● RAW DATA:
(** From the priced cart to the response. *)
Definition place_order (e : checkout_env) (req : CreateCheckoutRequest)
    (user_id province postal idempotency_key : string) (q : quote) : handler CheckoutResponse :=
  let order_id := ke_order_id e in
  let now := to_rfc3339 (ke_now e) in
  a ← pure (checkout_amounts (q_subtotal_cents q) province (q_items q));
  _ ← pure (ok_or (Config "Missing required secret: stripe_secret_key") (ke_stripe_key e));
  '(session_id, checkout_url) ← pure (session_of (stripe idempotency_key (session_form order_id user_id q a)));
  let doc := order_document order_id user_id now session_id idempotency_key province postal
               (co_shipping_address req) q a in
  let head := order_head order_id user_id now q doc in
  let tail := reservations now q in
  tx_results ← db_map_err (λ e, Database
      ("Failed to create order and reserve stock (atomic transaction): " +:+ error_to_string e))
    (commit_statements (ke_db_now e) (head ++ tail));
  _ ← pure (check_reservations tail (length head) tx_results);
  pure (Ok {| cr_session_id := session_id; cr_checkout_order_id := order_id; cr_checkout_url := checkout_url;
              cr_ok := true; cr_duplicate := false; cr_tax_amount_cents := am_tax a |}).

Definition create_checkout_session (e : checkout_env) (auth : AuthContext) (req : CreateCheckoutRequest) :
    handler CheckoutResponse :=
  _ ← pure (bot_check e req);
  user_id ← pure (resolve_self_user_id auth (co_user_id req) "userId");
  _ ← pure (validate_uid "userId" user_id);
  _ ← check_user_rate_limit pg_invalid_bigint (ke_test_mode e) user_id "create_checkout_session" 5 1
        (ke_secs e) (ke_limit_id e) (ke_limit_now e);
  '(province, postal) ← pure (check_request req);
  q ← quote_cart (ke_coupon_now e) req user_id;
  let idempotency_key := default ("checkout_" +:+ user_id +:+ "_" +:+ pretty (ke_millis e))
                           (co_idempotency_key req) in
  existing ← select_where scan "orders" (same_key user_id idempotency_key);
  match head existing with
  | Some existing_order => pure (Ok (duplicate_response existing_order))
  | None => place_order e req user_id province postal idempotency_key q
  end.
(** ** The price check *)

Record VerifyPriceItem : Type := {
  vi_product_id : string; vi_expected_price_cents : Z; vi_quantity : Z }.
Record VerifyPricesRequest : Type := { vp_user_id : string; vp_items : list VerifyPriceItem }.
(** The rollback after a failure at Stripe writes without a guard: a refund
    granted between its read and its write is forgotten, and the whole total
    can be refunded again. *)
Definition second_granted : store := reserve_at 34 5750 9200 granted_one.
Definition rolled_back : store := (update_document "orders" "o1" (cumulative_doc 0) 35 second_granted).1.
Definition third_granted : store := reserve_at 36 0 9200 rolled_back.
Theorem rollback_overrefunds :
  rtc (refund_step true "o1" [5750%Z; 3450%Z; 9200%Z]) (with_cents 0, [Waiting; Waiting; Waiting])
    (third_granted, [RolledBack; Granted; Granted])
  ∧ (9200 < granted [5750%Z; 3450%Z; 9200%Z] [RolledBack; Granted; Granted])%Z.
Proof.
  split; [|done]. set (amounts := [5750%Z; 3450%Z; 9200%Z]).
  step_by (step_read true "o1" amounts 0 5750 (order_with 0) (with_cents 0) (with_cents 0)).
  step_by (step_cas true "o1" amounts 0 0 5750 30 (answer_at 30 0 5750 (with_cents 0)) (with_cents 0) granted_one).
  step_by (step_rollback_read true "o1" amounts 0 (Some (reread granted_one)) granted_one granted_one).
  step_by (step_read true "o1" amounts 1 3450 (reread granted_one) granted_one granted_one).
  step_by (step_cas true "o1" amounts 1 5750 9200 34 (answer_at 34 5750 9200 granted_one) granted_one second_granted).
  step_by (step_rollback_write true "o1" amounts 0 5750 5750 35 (Ok tt) second_granted rolled_back).
  step_by (step_read true "o1" amounts 2 9200 (reread rolled_back) rolled_back rolled_back).
  step_by (step_cas true "o1" amounts 2 0 9200 36 (answer_at 36 0 9200 rolled_back) rolled_back third_granted).
  apply rtc_refl.
Qed.
End refund_witnesses.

● REQUIREMENT: The entries above must be output exactly, with every line preserved.

● RESULT OF THIS TASK:
(** From the priced cart to the response. *)
Definition place_order (e : checkout_env) (req : CreateCheckoutRequest)
    (user_id province postal idempotency_key : string) (q : quote) : handler CheckoutResponse :=
  let order_id := ke_order_id e in
  let now := to_rfc3339 (ke_now e) in
  a ← pure (checkout_amounts (q_subtotal_cents q) province (q_items q));
  _ ← pure (ok_or (Config "Missing required secret: stripe_secret_key") (ke_stripe_key e));
  '(session_id, checkout_url) ← pure (session_of (stripe idempotency_key (session_form order_id user_id q a)));
  let doc := order_document order_id user_id now session_id idempotency_key province postal
               (co_shipping_address req) q a in
  let head := order_head order_id user_id now q doc in
  let tail := reservations now q in
  tx_results ← db_map_err (λ e, Database
      ("Failed to create order and reserve stock (atomic transaction): " +:+ error_to_string e))
    (commit_statements (ke_db_now e) (head ++ tail));
  _ ← pure (check_reservations tail (length head) tx_results);
  pure (Ok {| cr_session_id := session_id; cr_checkout_order_id := order_id; cr_checkout_url := checkout_url;
              cr_ok := true; cr_duplicate := false; cr_tax_amount_cents := am_tax a |}).

Definition create_checkout_session (e : checkout_env) (auth : AuthContext) (req : CreateCheckoutRequest) :
    handler CheckoutResponse :=
  _ ← pure (bot_check e req);
  user_id ← pure (resolve_self_user_id auth (co_user_id req) "userId");
  _ ← pure (validate_uid "userId" user_id);
  _ ← check_user_rate_limit pg_invalid_bigint (ke_test_mode e) user_id "create_checkout_session" 5 1
        (ke_secs e) (ke_limit_id e) (ke_limit_now e);
  '(province, postal) ← pure (check_request req);
  q ← quote_cart (ke_coupon_now e) req user_id;
  let idempotency_key := default ("checkout_" +:+ user_id +:+ "_" +:+ pretty (ke_millis e))
                           (co_idempotency_key req) in
  existing ← select_where scan "orders" (same_key user_id idempotency_key);
  match head existing with
  | Some existing_order => pure (Ok (duplicate_response existing_order))
  | None => place_order e req user_id province postal idempotency_key q
  end.
(** ** The price check *)

Record VerifyPriceItem : Type := {
  vi_product_id : string; vi_expected_price_cents : Z; vi_quantity : Z }.
Record VerifyPricesRequest : Type := { vp_user_id : string; vp_items : list VerifyPriceItem }.
(** The rollback after a failure at Stripe writes without a guard: a refund
    granted between its read and its write is forgotten, and the whole total
    can be refunded again. *)
Definition second_granted : store := reserve_at 34 5750 9200 granted_one.
Definition rolled_back : store := (update_document "orders" "o1" (cumulative_doc 0) 35 second_granted).1.
Definition third_granted : store := reserve_at 36 0 9200 rolled_back.
Theorem rollback_overrefunds :
  rtc (refund_step true "o1" [5750%Z; 3450%Z; 9200%Z]) (with_cents 0, [Waiting; Waiting; Waiting])
    (third_granted, [RolledBack; Granted; Granted])
  ∧ (9200 < granted [5750%Z; 3450%Z; 9200%Z] [RolledBack; Granted; Granted])%Z.
Proof.
  split; [|done]. set (amounts := [5750%Z; 3450%Z; 9200%Z]).
  step_by (step_read true "o1" amounts 0 5750 (order_with 0) (with_cents 0) (with_cents 0)).
  step_by (step_cas true "o1" amounts 0 0 5750 30 (answer_at 30 0 5750 (with_cents 0)) (with_cents 0) granted_one).
  step_by (step_rollback_read true "o1" amounts 0 (Some (reread granted_one)) granted_one granted_one).
  step_by (step_read true "o1" amounts 1 3450 (reread granted_one) granted_one granted_one).
  step_by (step_cas true "o1" amounts 1 5750 9200 34 (answer_at 34 5750 9200 granted_one) granted_one second_granted).
  step_by (step_rollback_write true "o1" amounts 0 5750 5750 35 (Ok tt) second_granted rolled_back).
  step_by (step_read true "o1" amounts 2 9200 (reread rolled_back) rolled_back rolled_back).
  step_by (step_cas true "o1" amounts 2 0 9200 36 (answer_at 36 0 9200 rolled_back) rolled_back third_granted).
  apply rtc_refl.
Qed.
End refund_witnesses.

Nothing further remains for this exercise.